Lemma Transition_answer clock db t :
  Consistent db ->
  match Transition clock db t with
  | inr (_, row) => row_ID row = tr_InstanceID t /\ row_State row = tr_NextState t
  | inl err => err <> ErrUncertain
  end.
Proof.
  intros C. unfold Transition. destruct (_ || _ || _ || _ || _); [done|].
  destruct (operationByKey _ _).
  - unfold Instance_read. destruct (db_instances db !! _) as [row|] eqn:L; simpl; [|done].
    destruct (_ || _) eqn:G; [done|]. bool_to_prop. split; [by eapply (con_ids _ C)|done].
  - destruct (moveInstance _ _ _ _ _ _ _ _ _) as [err|[db1 row]] eqn:M; simpl.
    { by rewrite (moveInstance_certain _ _ _ _ _ _ _ _ _ _ M). }
    pose proof (moveInstance_id _ _ _ _ _ _ _ _ _ _ _ C M). pose proof (moveInstance_state _ _ _ _ _ _ _ _ _ _ _ M).
    unfold insertRow. destruct (db_operations db1 !! _); simpl; [done|]. destruct (keyTaken _ _); simpl; [done|].
    destruct (recordDependencies _ _ _) as [err|] eqn:D; simpl; [by eapply recordDependencies_certain|done].
Qed.

Lemma bindInstance_certain db current repo demand now err :
  bindInstance db current repo demand now = inl err -> err = ErrConflict.
Proof.
  unfold bindInstance. destruct (db_instances db !! _); [|by intros [= <-]]. destruct (_ && _ && _); [done|by intros [= <-]].
Qed.

Lemma answer_allowed {X : Set} clock w (c : StoreCall X) h :
  Consistent (fst w) -> storeAnswers h (Ev c (snd (answer clock w c))).
Proof.
  intros C. destruct w as [db ib]. destruct c; simpl; try done; unfold stored.
  - unfold DemandRecord_read. destruct (_ || _); [done|]. by destruct (ib_demands ib !! _).
  - unfold swapInstances. destruct (bindInstance _ _ _ _ _) as [err|db1] eqn:B; simpl.
    + by rewrite (bindInstance_certain _ _ _ _ _ _ B).
    + destruct (bindInstance db1 _ _ _ _) as [err|] eqn:B2; simpl; [|done].
      by rewrite (bindInstance_certain _ _ _ _ _ _ B2).
  - destruct (bindInstance _ _ _ _ _) as [err|] eqn:B; simpl; [|done].
    by rewrite (bindInstance_certain _ _ _ _ _ _ B).
  - pose proof (Advance_answer clock db c C) as Ha. by destruct (Advance clock db c) as [|[? ?]].
  - pose proof (Transition_answer clock db t C) as Ha. by destruct (Transition clock db t) as [|[? ?]].
Qed.

Lemma meets_steps m (X : Set) h w (c : StoreCall X) :
  honest m -> Reachable (fst w) ->
  storeAnswers h (Ev c (snd (meets m X h w c))) /\ Reachable (fst (fst (meets m X h w c))).
Proof.
  intros Hm Hr. unfold meets. set (w0 := mw_others m h w).
  assert (Reachable (fst w0)) as Hr0 by (unfold Reachable in *; etransitivity; [exact Hr|apply Hm]).
  split; [by apply answer_allowed, Reachable_consistent|].
  unfold Reachable in *. etransitivity; [exact Hr0|apply answer_steps].
Qed.

(** A program whose calls satisfy a guard keeps to it, and to the store's
    transactions, whatever the others do. *)
Lemma wp_store m {A : Set} (p : Prog StoreCall A) guard post w :
  honest m -> Reachable (fst w) -> wp storeAnswers guard [] p post ->
  let r := execute (meets m) [] w p in
  post (historyOf r) (snd r) /\ guardedFrom guard 0 (historyOf r) /\ Reachable (fst (stateOf r)).
Proof.
  intros Hm Hr Hw. eapply (wp_execute (meets m) storeAnswers guard (fun _ w => Reachable (fst w)));
    [|exact Hr|apply (guardedFrom_refl _ [])|exact Hw].
  intros X h w' c Hi. by apply meets_steps.
Qed.

(** ** What entitles a projection to a write *)

Definition isBound (record : DemandRecord) (i : InstanceRow) : bool :=
  bool_decide (row_Repo i = DemandRecord_Repo record) && (key_JobID (row_Demand i) =? dr_RunnerRequestID record).

(** The listed instance that runs the demand: the one GitHub names, or without a
    name the one bound to it. *)
Definition standsFor (record : DemandRecord) (live : list InstanceRow) (id : string) : Prop :=
  exists i, In i live /\ row_ID i = id /\
    (if bool_decide (dr_RunnerName record = "") then isBound record i = true else dr_RunnerName record = id).

(** How far a status carries an instance. *)
Definition followsStatus (status : DemandEventKind) (from to : InstanceState) : bool :=
  match from, to with
  | InstanceRegistering, InstanceOnlineIdle =>
      match status with DemandJobAssigned | DemandJobStarted | DemandJobCompleted => true | _ => false end
  | InstanceOnlineIdle, InstanceAssigned =>
      match status with DemandJobAssigned | DemandJobStarted => true | _ => false end
  | InstanceAssigned, InstanceRunning => match status with DemandJobStarted => true | _ => false end
  | _, _ => false
  end.

Definition provisioning (s : InstanceState) : bool :=
  match s with InstancePlanned | InstanceCloning | InstanceBooting | InstanceReachable => true | _ => false end.

Section Event.
Variables (set : Z) (event : DemandEvent).

Definition knows (h : Calls) (record : DemandRecord) (live : list InstanceRow) : Prop :=
  In (Ev (DemandOf set (de_RunnerRequestID event)) (inr record)) h /\ In (Ev Live (inr live)) h.

(** The demand the runner is to give up was not served by it. *)
Definition releasable (h : Calls) (record : DemandRecord) (target : InstanceRow) : Prop :=
  exists answer, In (Ev (DemandOf (dr_ScaleSetID record) (key_JobID (row_Demand target))) answer) h /\
    match answer with inl err => err = ErrNotFound | inr released => servedHere released target = false end.

Definition mayWrite (h : Calls) (ev : Event StoreCall) : Prop :=
  match ev with
  | Ev (AdvanceBy c) _ => exists record live row next, knows h record live /\
      standsFor record live (row_ID row) /\ c = advanceTo row next /\
      followsStatus (dr_Status record) (row_State row) next = true
  | Ev (TransitionBy t) _ => exists record live row generation now, knows h record live /\
      standsFor record live (row_ID row) /\ dr_Status record = DemandJobCompleted /\
      In (Ev (DrainsBefore (row_ID row)) (inr generation)) h /\
      t = eventDrain row generation
            (if provisioning (row_State row) then [own_OperationID (row_Ownership row)] else []) now
  | Ev (Swap source target _) _ => exists record live, knows h record live /\
      In source live /\ In target live /\ row_ID source <> row_ID target /\
      isBound record source = true /\ row_ID target = dr_RunnerName record /\ sameMachine source target = true
  | Ev (Rebind target repo demand _) _ => exists record live, knows h record live /\
      In target live /\ row_ID target = dr_RunnerName record /\ rebindableRunnerState (row_State target) = true /\
      (forall i, In i live -> isBound record i = true -> row_ID i = "") /\
      repo = DemandRecord_Repo record /\ demand = DemandRecord_DemandKey record /\ releasable h record target
  | _ => True
  end.

(** ** What a projection may conclude *)

(** A row of the instance in the state, as the store gave it in this run. *)
Definition seen (h : Calls) (id : string) (s : InstanceState) : Prop :=
  exists row, row_ID row = id /\ row_State row = s /\
    ((exists live, In (Ev Live (inr live)) h /\ In row live) \/
     (exists c, In (Ev (AdvanceBy c) (inr row)) h) \/ (exists t, In (Ev (TransitionBy t) (inr row)) h)).

Definition tearingDown (s : InstanceState) : bool :=
  match s with InstanceDraining | InstanceDeregistering | InstanceStopping | InstanceDeleted => true | _ => false end.

Definition caughtUp (status : DemandEventKind) (s : InstanceState) : bool :=
  tearingDown s ||
  match status, s with
  | DemandJobAssigned, (InstanceAssigned | InstanceRunning) => true
  | DemandJobStarted, InstanceRunning => true
  | _, _ => false
  end.

(** A state from which the status cannot be reached. *)
Definition offTheLadder (status : DemandEventKind) (s : InstanceState) : bool :=
  match s with
  | InstancePlanned | InstanceCloning | InstanceBooting | InstanceReachable =>
      negb (bool_decide (status = DemandJobCompleted))
  | InstanceRegistering | InstanceOnlineIdle | InstanceAssigned | InstanceRunning => false
  | s => negb (tearingDown s)
  end.

Definition conclusion (record : DemandRecord) (live : list InstanceRow) (h : Calls) (r : Outcome) : Prop :=
  match r with
  | None => exists id s, standsFor record live id /\ seen h id s /\ caughtUp (dr_Status record) s = true
  | Some ErrUncertain => exists id s, standsFor record live id /\ seen h id s /\ offTheLadder (dr_Status record) s = true
  | Some _ => True
  end.

Lemma knows_more h ev record live : knows h record live -> knows (h ++ [ev]) record live.
Proof. intros [H1 H2]. split; apply in_or_app; by left. Qed.

Lemma seen_more h ev id s : seen h id s -> seen (h ++ [ev]) id s.
Proof.
  intros (row & Hi & Hs & Hw). exists row. split_and!; [done..|].
  destruct Hw as [(live & H1 & H2)|[[c H1]|[t H1]]];
    [left; exists live|right; left; exists c|right; right; exists t]; rewrite in_app_iff; tauto.
Qed.

#[local] Hint Resolve knows_more seen_more : fleet.

(** How many rounds a state still needs. *)
Definition roundsLeft (s : InstanceState) : nat :=
  match s with InstanceRegistering => 4 | InstanceOnlineIdle => 3 | InstanceAssigned => 2 | _ => 1 end.

Lemma wp_enqueue h record live row :
  knows h record live -> standsFor record live (row_ID row) -> dr_Status record = DemandJobCompleted ->
  wp storeAnswers mayWrite h
    (enqueueDemandDrain row (if provisioning (row_State row) then [own_OperationID (row_Ownership row)] else []))
    (conclusion record live).
Proof.
  intros Hk Hst Hc. intros now _. split; [done|]. intros [err|generation] Hg; [done|]. split; [done|].
  intros answer Ha. split.
  - exists record, live, row, generation, now. split_and!; [auto with fleet|done|done| |done].
    rewrite !in_app_iff. simpl. tauto.
  - simpl. destruct answer as [err|row']; simpl in Ha; [by destruct err|].
    exists (row_ID row), InstanceDraining. split_and!; [done| |done]. exists row'. split_and!; [apply Ha|apply Ha|].
    right. right. eexists. apply in_or_app. right. by left.
Qed.

Lemma wp_advanceThen h record live row next k (post : Calls -> Outcome -> Prop) :
  knows h record live -> standsFor record live (row_ID row) ->
  followsStatus (dr_Status record) (row_State row) next = true ->
  (forall h' err, err <> ErrUncertain -> post h' (Some err)) ->
  (forall h' row', knows h' record live -> standsFor record live (row_ID row') -> row_State row' = next ->
     seen h' (row_ID row') next -> wp storeAnswers mayWrite h' (k row') post) ->
  wp storeAnswers mayWrite h (advanceThen row next k) post.
Proof.
  intros Hk Hst Hf Herr Hok answer Ha. split; [by exists record, live, row, next|].
  destruct answer as [err|row']; simpl in Ha; [by apply Herr|]. destruct Ha as [Hid Hn].
  apply Hok; [auto with fleet|by rewrite Hid|done|]. exists row'. split_and!; [done..|]. right. left.
  eexists. apply in_or_app. right. by left.
Qed.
━━━
- How to complete this task
Output all lines from the beginning of the data up to the line holding "unfold insertRow. destruct", that line included, exactly as written.

- Task output
Lemma Transition_answer clock db t :
  Consistent db ->
  match Transition clock db t with
  | inr (_, row) => row_ID row = tr_InstanceID t /\ row_State row = tr_NextState t
  | inl err => err <> ErrUncertain
  end.
Proof.
  intros C. unfold Transition. destruct (_ || _ || _ || _ || _); [done|].
  destruct (operationByKey _ _).
  - unfold Instance_read. destruct (db_instances db !! _) as [row|] eqn:L; simpl; [|done].
    destruct (_ || _) eqn:G; [done|]. bool_to_prop. split; [by eapply (con_ids _ C)|done].
  - destruct (moveInstance _ _ _ _ _ _ _ _ _) as [err|[db1 row]] eqn:M; simpl.
    { by rewrite (moveInstance_certain _ _ _ _ _ _ _ _ _ _ M). }
    pose proof (moveInstance_id _ _ _ _ _ _ _ _ _ _ _ C M). pose proof (moveInstance_state _ _ _ _ _ _ _ _ _ _ _ M).
    unfold insertRow. destruct (db_operations db1 !! _); simpl; [done|]. destruct (keyTaken _ _); simpl; [done|].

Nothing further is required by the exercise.